Court Opinion

ID: 5367808
Source: CourtListenerOpinion
Date Created: 2022-01-08 07:56:00.117189+00
Date Added: 2024-06-11T08:29:58.514971
License: Public Domain

Untermyer, J.
(dissenting). I do not agree that the rents received from the mortgagor by the Metropolitan Life Insurance Company became its absolute property either in law or in equity. They were paid to the Metropolitan as further security for the mortgage to be used at its option only for the payment of taxes or the interest on the mortgage, or both. For any surplus that remains after payment of the taxes and any arrears of interest the Metropolitan must account.

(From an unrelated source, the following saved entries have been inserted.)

(* ===== verification/PathsSpec.v ===== *)
(** * What the functions on paths promise

    A normalized path has a canonical list of segments, so normalizing again
    changes nothing; a join that passes the escape check stays inside its base
    directory, but for two kinds of base. *)

From S2P Require Import Prelude StdMap Arrays Digest TimeUtils Merklize MerklizeSpec Merge MergeSpec Paths.

(** ** Segments *)

Definition dotdot : str := L "..".

(** A segment that is kept: a name, perhaps [..]. *)
Definition segment_ok (s : str) : Prop := valid_name s /\ s <> L ".".

(** The segments of a canonical path, the back first: names over the [..]s that
    could not be resolved, which an absolute path has none of. *)
Definition canonical (global : bool) (segments : list str) : Prop :=
  exists names n, segments = names ++ replicate n dotdot /\
    Forall (fun s => segment_ok s /\ s <> dotdot) names /\
    (global = true -> n = O).

Lemma valid_dotdot : segment_ok dotdot.
Proof. split; [split; [vm_compute; discriminate|reflexivity]|vm_compute; discriminate]. Qed.

(** Pieces between slashes. *)
Definition piece (s : str) : Prop := split_path s = [s].

Lemma split_path_pieces p : Forall piece (split_path p).
Proof.
  induction p as [|c p IH]; [by repeat constructor|]. cbn [split_path].
  destruct (ascii_dec c "/"%char) as [|Hc]; [by constructor|].
  pose proof (split_path_nonempty p). destruct (split_path p) as [|n ns]; [done|].
  apply Forall_cons_1 in IH as [Hn Hns]. constructor; [|done].
  unfold piece in *. cbn [split_path]. destruct (ascii_dec c "/"%char); [done|].
  by rewrite Hn.
Qed.

Lemma normalize_loop_spec fuel global path segments :
  (length path <= fuel)%nat ->
  normalize_loop fuel global path segments =
  foldl (add_segment global) segments (split_path path).
Proof.
  assert (forall l, add_segment global l [] = l) as Hnil.
  { intros [|x l]; cbn; [|done]. by destruct global. }
  revert path segments. induction fuel as [|fuel IH]; intros [|c path] segments Hf;
    try (cbn; by rewrite Hnil); [cbn in Hf; lia|].
  cbn [normalize_loop]. destruct (split_slash (c :: path)) as [[s rest]|] eqn:E.
  - apply split_slash_some in E as [-> Hl]. cbn [length] in *. apply IH. lia.
  - by rewrite (split_slash_none _ E).
Qed.

Lemma add_segment_canonical global segments s :
  canonical global segments -> piece s -> canonical global (add_segment global segments s).
Proof.
  intros (names & n & -> & Hn & Hg) Hp.
  destruct (decide (s = [])) as [->|Hne].
  { exists names, n. split; [|done]. destruct names as [|x names]; cbn; [|done].
    destruct n; cbn; [|done]. by destruct global. }
  destruct (decide (s = L ".")) as [->|Hdot].
  { exists names, n. split; [|done]. destruct names as [|x names]; cbn; [|done].
    destruct n; cbn; [|done]. by destruct global. }
  assert (segment_ok s) as Hs by done.
  unfold add_segment. rewrite (bool_decide_eq_false_2 _ Hne), (bool_decide_eq_false_2 _ Hdot).
  cbn [negb andb]. fold dotdot. destruct names as [|x names]; cbn [app].
  - destruct n as [|n]; cbn [replicate].
    + destruct (decide (s = dotdot)) as [->|Hd].
      * rewrite bool_decide_eq_true_2, andb_true_r by done. destruct global.
        -- by exists [], O.
        -- by exists [], 1%nat.
      * rewrite bool_decide_eq_false_2, andb_false_r by done.
        exists [s], O. split; [done|]. split; [by constructor|done].
    + rewrite (bool_decide_eq_true_2 (dotdot = dotdot)), andb_false_r by done.
      destruct (decide (s = dotdot)) as [->|Hd].
      * exists [], (S (S n)). split; [done|]. split; [done|]. intros Hgt. by apply Hg in Hgt.
      * exists [s], (S n). split; [done|]. split; [by constructor|done].
  - apply Forall_cons_1 in Hn as [[Hx Hxd] Hn].
    rewrite (bool_decide_eq_false_2 (x = dotdot)), andb_true_r by done.
    destruct (decide (s = dotdot)) as [->|Hd].
    + rewrite bool_decide_eq_true_2 by done. by exists names, n.
    + rewrite bool_decide_eq_false_2 by done. exists (s :: x :: names), n.
      split; [done|]. split; [apply Forall_cons_2; [done|by apply Forall_cons_2]|done].
Qed.
(* ===== verification/StringUtils.v ===== *)
(** * Trimming strings

    [buildboxcommon_stringutils.cpp]: [ltrim], [rtrim] and [trim], over white
    space or over a filter.  The overloads that return a copy and those that
    change their argument are the same functions here. *)

From S2P Require Import Prelude.

(** [std::isspace] in the C locale. *)
Definition isspace (c : ascii) : bool :=
  let n := nat_of_ascii c in (9 <=? n)%nat && (n <=? 13)%nat || (n =? 32)%nat.

Section trim.
Context (filter : ascii -> bool).

(** Erase up to the first character [std::find_if] finds. *)
Fixpoint ltrim_filter (s : str) : str :=
  match s with
  | [] => []
  | ch :: s' => if negb (filter ch) then s else ltrim_filter s'
  end.

(** The same from the back, through reverse iterators. *)
Definition rtrim_filter (s : str) : str := reverse (ltrim_filter (reverse s)).

Definition trim_filter (s : str) : str := rtrim_filter (ltrim_filter s).
End trim.

Definition ltrim : str -> str := ltrim_filter isspace.
Definition rtrim : str -> str := rtrim_filter isspace.
Definition trim : str -> str := trim_filter isspace.

Section trim_lemmas.
Context (filter : ascii -> bool).
Let P (c : ascii) : Prop := filter c = true.

Lemma ltrim_spec s :
  exists a, s = a ++ ltrim_filter filter s /\ Forall P a /\
    forall c, list.head (ltrim_filter filter s) = Some c -> filter c = false.
Proof.
  induction s as [|c s (a & E & Ha & Hh)]; cbn [ltrim_filter].
  - exists []. done.
  - destruct (filter c) eqn:Ec; cbn [negb].
    + exists (c :: a). split; [cbn; by rewrite <- E|]. split; [by constructor|done].
    + exists []. split; [done|]. split; [done|]. intros d [= <-]. done.
Qed.

Lemma rtrim_spec s :
  exists b, s = rtrim_filter filter s ++ b /\ Forall P b /\
    forall c, list.last (rtrim_filter filter s) = Some c -> filter c = false.
Proof.
  unfold rtrim_filter. destruct (ltrim_spec (reverse s)) as (a & E & Ha & Hh).
  exists (reverse a). split; [|split].
  - by rewrite <- reverse_app, <- E, reverse_involutive.
  - by apply Forall_reverse.
  - intros c. rewrite list.last_reverse. apply Hh.
Qed.
End trim_lemmas.

(** [trim] takes off filtered characters at both ends, and all of them: neither
    the first nor the last character left is one; so trimming again changes
    nothing. *)
Theorem trim_spec (filter : ascii -> bool) (s : str) :
  exists a b, s = a ++ trim_filter filter s ++ b /\
    Forall (fun c => filter c = true) (a ++ b) /\
    (forall c, list.head (trim_filter filter s) = Some c -> filter c = false) /\
    (forall c, list.last (trim_filter filter s) = Some c -> filter c = false) /\
    trim_filter filter (trim_filter filter s) = trim_filter filter s.
Proof.
  unfold trim_filter. destruct (ltrim_spec filter s) as (a & Ea & Ha & Hh).
  destruct (rtrim_spec filter (ltrim_filter filter s)) as (b & Eb & Hb & Hl).
  set (t := rtrim_filter filter (ltrim_filter filter s)) in *.
  assert (forall c, list.head t = Some c -> filter c = false) as Ht.
  { intros c Hc. apply Hh. rewrite Eb. destruct t as [|d t']; [done|exact Hc]. }
  assert (ltrim_filter filter t = t) as Et.
  { destruct t as [|d t']; [done|]. cbn [ltrim_filter]. by rewrite (Ht d eq_refl). }
  exists a, b. split; [by rewrite <- Eb|].
  split; [by apply Forall_app|]. split; [exact Ht|]. split; [exact Hl|].
  rewrite Et. unfold rtrim_filter. destruct (reverse t) as [|d r] eqn:Er.
  { apply (f_equal reverse) in Er. rewrite reverse_involutive in Er. by rewrite Er. }
  assert (list.last t = Some d) as Hd.
  { rewrite <- (reverse_involutive t), Er, list.last_reverse. done. }
  cbn [ltrim_filter]. rewrite (Hl d Hd). cbn [negb]. by rewrite <- Er, reverse_involutive.
Qed.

The owner who has paid excessive taxes is entitled to the refund even after he has parted with title to the property. (Tax Law, § 296.) The taxes on which the refund is now payable were paid by the Metropolitan, as mortgagee, with funds of the relator derived from the operation of property of which the relator was the owner. The relation of the parties and the special purpose for which the fund was held constituted the Metropolitan the agent of the owner in paying the taxes. (Guaranty Trust Co. v. City of New York, 108 App. Div. 192; Ætna Ins. Co. v. Mayor, 7 id. 145; affd., 153 N. Y. 331.) Subsequently, when the Metropolitan acquired the premises from the relator for $2,500, it expressly released the relator from all arrears of interest on the mortgage. Accordingly, there is no existing indebtedness to which the refund of taxes can be applied by the Metropolitan. It is true that the Metropolitan had the option to use the funds received from the relator either in payment of taxes or the interest then due on the mortgage, but it exercised that option by applying them to the payment of the taxes and thereafter released the relator from the payment of any arrears of interest. The situation then was the same as if the relator had paid in full both the interest and the- excessive taxes and there had been a *136subsequent refund. If the taxes had been paid on the reduced assessment, there would have been a surplus applicable to the arrears of interest then due which presumably would have increased the value of the relator’s equity and might have resulted in the payment of a larger consideration for the property.
The order should be modified to the extent appealed from by the relator and affirmed on the appeal of the Metropolitan Life Insurance Company.
Order, in so far as it directed payment of part of the refund to the owner, reversed, and in all other respects affirmed. Settle order on notice.